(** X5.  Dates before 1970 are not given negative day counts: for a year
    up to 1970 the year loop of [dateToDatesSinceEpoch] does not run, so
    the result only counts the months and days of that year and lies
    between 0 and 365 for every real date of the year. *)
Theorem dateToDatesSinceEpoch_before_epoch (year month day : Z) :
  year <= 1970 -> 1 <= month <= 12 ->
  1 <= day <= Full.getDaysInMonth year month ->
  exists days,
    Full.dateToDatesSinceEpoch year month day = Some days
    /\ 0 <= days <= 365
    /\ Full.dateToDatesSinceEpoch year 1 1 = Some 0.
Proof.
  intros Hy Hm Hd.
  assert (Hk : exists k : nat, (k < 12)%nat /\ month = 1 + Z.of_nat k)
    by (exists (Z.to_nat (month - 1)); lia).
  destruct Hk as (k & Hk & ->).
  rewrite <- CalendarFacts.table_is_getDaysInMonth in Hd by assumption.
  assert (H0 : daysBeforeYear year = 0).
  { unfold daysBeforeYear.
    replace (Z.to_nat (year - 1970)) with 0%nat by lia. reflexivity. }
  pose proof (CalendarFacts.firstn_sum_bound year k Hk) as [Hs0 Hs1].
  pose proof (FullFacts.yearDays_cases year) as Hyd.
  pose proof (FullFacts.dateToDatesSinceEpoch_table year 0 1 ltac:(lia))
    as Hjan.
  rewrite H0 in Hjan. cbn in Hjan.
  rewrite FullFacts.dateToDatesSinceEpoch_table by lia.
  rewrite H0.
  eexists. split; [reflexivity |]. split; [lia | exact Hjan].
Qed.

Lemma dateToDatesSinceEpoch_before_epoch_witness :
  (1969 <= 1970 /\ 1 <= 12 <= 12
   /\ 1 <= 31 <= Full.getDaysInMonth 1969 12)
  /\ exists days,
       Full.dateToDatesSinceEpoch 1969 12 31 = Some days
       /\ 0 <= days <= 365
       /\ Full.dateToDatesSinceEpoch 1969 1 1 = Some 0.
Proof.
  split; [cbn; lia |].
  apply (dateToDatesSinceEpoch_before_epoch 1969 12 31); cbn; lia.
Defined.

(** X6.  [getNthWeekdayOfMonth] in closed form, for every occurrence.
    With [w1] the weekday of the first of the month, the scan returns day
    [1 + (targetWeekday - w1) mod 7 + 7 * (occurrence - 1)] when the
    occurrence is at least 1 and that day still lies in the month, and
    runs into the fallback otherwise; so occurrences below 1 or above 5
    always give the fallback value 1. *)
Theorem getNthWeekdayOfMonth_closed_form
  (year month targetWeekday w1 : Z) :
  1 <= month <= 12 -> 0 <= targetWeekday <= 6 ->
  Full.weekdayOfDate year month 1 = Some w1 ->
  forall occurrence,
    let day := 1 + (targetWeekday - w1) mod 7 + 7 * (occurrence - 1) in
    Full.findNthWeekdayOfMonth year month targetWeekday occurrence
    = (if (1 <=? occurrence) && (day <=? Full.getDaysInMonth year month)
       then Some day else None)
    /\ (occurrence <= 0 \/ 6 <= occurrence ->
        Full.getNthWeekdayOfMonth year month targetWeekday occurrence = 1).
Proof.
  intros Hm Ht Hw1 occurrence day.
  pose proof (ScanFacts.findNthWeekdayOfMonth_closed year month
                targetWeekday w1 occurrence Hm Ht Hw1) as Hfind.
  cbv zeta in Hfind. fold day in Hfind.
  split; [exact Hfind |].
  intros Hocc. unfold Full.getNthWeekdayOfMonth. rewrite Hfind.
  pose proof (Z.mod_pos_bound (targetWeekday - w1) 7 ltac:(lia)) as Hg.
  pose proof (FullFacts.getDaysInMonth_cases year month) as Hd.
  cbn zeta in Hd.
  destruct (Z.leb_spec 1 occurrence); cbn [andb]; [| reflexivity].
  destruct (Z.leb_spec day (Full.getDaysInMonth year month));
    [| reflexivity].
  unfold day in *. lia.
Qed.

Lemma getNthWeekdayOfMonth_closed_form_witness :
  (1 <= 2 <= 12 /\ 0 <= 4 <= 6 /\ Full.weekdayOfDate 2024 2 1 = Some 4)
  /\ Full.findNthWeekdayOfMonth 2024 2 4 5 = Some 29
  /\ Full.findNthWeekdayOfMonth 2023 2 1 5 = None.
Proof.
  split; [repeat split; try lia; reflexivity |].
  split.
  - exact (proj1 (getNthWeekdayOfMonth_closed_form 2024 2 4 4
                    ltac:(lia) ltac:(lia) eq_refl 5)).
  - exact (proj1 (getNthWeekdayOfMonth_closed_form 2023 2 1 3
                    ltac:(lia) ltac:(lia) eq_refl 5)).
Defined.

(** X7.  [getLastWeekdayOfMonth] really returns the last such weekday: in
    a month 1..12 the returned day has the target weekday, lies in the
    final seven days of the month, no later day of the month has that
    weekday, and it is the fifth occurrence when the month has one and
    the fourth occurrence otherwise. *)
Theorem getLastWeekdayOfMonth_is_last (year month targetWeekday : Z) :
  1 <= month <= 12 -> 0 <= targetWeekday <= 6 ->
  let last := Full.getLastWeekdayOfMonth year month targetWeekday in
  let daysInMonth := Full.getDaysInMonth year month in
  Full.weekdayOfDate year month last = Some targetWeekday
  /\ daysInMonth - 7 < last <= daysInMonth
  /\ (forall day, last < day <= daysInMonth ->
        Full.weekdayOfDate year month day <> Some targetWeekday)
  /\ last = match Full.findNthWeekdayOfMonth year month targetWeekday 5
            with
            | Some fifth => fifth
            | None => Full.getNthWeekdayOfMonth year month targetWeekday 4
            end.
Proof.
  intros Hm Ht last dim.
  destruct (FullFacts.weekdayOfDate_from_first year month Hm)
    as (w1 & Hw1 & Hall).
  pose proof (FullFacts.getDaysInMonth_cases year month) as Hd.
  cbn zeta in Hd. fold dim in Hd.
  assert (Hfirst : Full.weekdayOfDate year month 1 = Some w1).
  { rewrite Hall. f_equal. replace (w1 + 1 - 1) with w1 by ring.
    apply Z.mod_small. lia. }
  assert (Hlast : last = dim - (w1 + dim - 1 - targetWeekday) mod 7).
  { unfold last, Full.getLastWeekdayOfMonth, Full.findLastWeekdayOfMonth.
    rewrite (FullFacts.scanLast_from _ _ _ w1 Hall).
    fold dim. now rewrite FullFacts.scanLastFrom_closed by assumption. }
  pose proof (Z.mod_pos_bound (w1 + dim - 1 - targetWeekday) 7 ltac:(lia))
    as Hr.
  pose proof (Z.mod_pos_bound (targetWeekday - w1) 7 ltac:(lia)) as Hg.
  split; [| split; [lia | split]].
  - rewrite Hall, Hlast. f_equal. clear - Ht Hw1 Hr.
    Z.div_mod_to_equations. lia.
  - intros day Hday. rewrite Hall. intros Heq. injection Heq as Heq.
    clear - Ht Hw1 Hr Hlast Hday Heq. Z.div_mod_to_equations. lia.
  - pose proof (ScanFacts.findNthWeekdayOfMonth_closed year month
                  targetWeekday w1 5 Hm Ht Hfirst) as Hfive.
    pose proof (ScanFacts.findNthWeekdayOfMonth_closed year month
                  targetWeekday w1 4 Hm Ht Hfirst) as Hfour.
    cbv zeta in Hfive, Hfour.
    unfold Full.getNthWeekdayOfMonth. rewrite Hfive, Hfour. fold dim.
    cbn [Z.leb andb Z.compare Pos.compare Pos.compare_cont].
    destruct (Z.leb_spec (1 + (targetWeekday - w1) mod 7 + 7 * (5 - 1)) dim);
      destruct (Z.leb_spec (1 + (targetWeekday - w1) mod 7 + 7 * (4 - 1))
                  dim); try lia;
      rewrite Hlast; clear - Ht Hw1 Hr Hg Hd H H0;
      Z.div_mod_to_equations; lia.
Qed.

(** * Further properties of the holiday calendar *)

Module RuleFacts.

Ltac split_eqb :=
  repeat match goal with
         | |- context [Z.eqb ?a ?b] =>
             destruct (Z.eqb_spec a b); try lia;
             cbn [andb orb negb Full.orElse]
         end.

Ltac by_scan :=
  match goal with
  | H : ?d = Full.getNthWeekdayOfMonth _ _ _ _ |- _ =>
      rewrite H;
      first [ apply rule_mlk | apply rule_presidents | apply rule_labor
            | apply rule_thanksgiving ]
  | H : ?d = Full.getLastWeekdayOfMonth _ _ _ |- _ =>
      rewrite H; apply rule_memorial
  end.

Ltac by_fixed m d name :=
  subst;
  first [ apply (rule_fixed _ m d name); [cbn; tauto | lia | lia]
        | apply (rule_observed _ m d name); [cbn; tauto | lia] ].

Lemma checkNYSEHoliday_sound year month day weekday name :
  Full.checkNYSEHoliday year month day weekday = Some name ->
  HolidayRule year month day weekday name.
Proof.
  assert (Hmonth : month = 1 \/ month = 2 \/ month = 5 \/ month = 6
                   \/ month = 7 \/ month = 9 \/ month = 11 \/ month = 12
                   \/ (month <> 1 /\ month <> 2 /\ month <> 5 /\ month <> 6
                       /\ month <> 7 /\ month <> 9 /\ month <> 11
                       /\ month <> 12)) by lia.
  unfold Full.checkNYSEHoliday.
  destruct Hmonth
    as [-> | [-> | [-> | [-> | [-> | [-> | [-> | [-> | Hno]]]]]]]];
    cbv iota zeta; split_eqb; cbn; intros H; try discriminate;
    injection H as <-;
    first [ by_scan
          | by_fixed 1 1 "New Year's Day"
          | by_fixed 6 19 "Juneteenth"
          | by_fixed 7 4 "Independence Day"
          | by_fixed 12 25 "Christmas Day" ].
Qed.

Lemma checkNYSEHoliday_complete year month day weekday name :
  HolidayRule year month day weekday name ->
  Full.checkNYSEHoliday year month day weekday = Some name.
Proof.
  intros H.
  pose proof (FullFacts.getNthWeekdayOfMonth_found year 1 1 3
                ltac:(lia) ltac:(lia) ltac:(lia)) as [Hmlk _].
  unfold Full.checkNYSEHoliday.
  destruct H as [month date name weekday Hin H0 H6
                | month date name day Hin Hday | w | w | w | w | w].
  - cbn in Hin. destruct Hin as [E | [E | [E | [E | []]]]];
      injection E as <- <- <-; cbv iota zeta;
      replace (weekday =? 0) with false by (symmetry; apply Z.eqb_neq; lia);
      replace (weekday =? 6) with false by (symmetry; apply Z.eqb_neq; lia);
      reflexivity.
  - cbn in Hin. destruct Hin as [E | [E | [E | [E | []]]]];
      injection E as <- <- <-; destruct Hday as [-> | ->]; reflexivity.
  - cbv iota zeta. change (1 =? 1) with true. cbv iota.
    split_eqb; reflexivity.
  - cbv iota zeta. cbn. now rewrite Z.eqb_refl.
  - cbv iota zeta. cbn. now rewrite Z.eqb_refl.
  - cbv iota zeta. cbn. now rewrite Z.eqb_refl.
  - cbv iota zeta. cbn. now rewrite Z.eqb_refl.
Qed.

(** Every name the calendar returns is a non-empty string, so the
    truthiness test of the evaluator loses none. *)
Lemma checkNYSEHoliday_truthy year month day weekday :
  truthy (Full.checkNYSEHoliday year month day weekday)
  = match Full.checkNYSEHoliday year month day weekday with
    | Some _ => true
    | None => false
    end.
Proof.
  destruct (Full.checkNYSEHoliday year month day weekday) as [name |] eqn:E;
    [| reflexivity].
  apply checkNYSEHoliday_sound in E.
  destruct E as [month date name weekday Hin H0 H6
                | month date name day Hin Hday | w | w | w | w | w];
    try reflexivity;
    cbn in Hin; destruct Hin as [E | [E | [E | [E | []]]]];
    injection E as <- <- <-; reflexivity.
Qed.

☆ ☆ ☆ ☆ ☆ ☆ ☆

**Directions:** Your task is to copy every line of the entries that contains the string "injection".

**Solution for this problem:**
  - intros day Hday. rewrite Hall. intros Heq. injection Heq as Heq.
    injection H as <-;
      injection E as <- <- <-; cbv iota zeta;
      injection E as <- <- <-; destruct Hday as [-> | ->]; reflexivity.
    injection E as <- <- <-; reflexivity.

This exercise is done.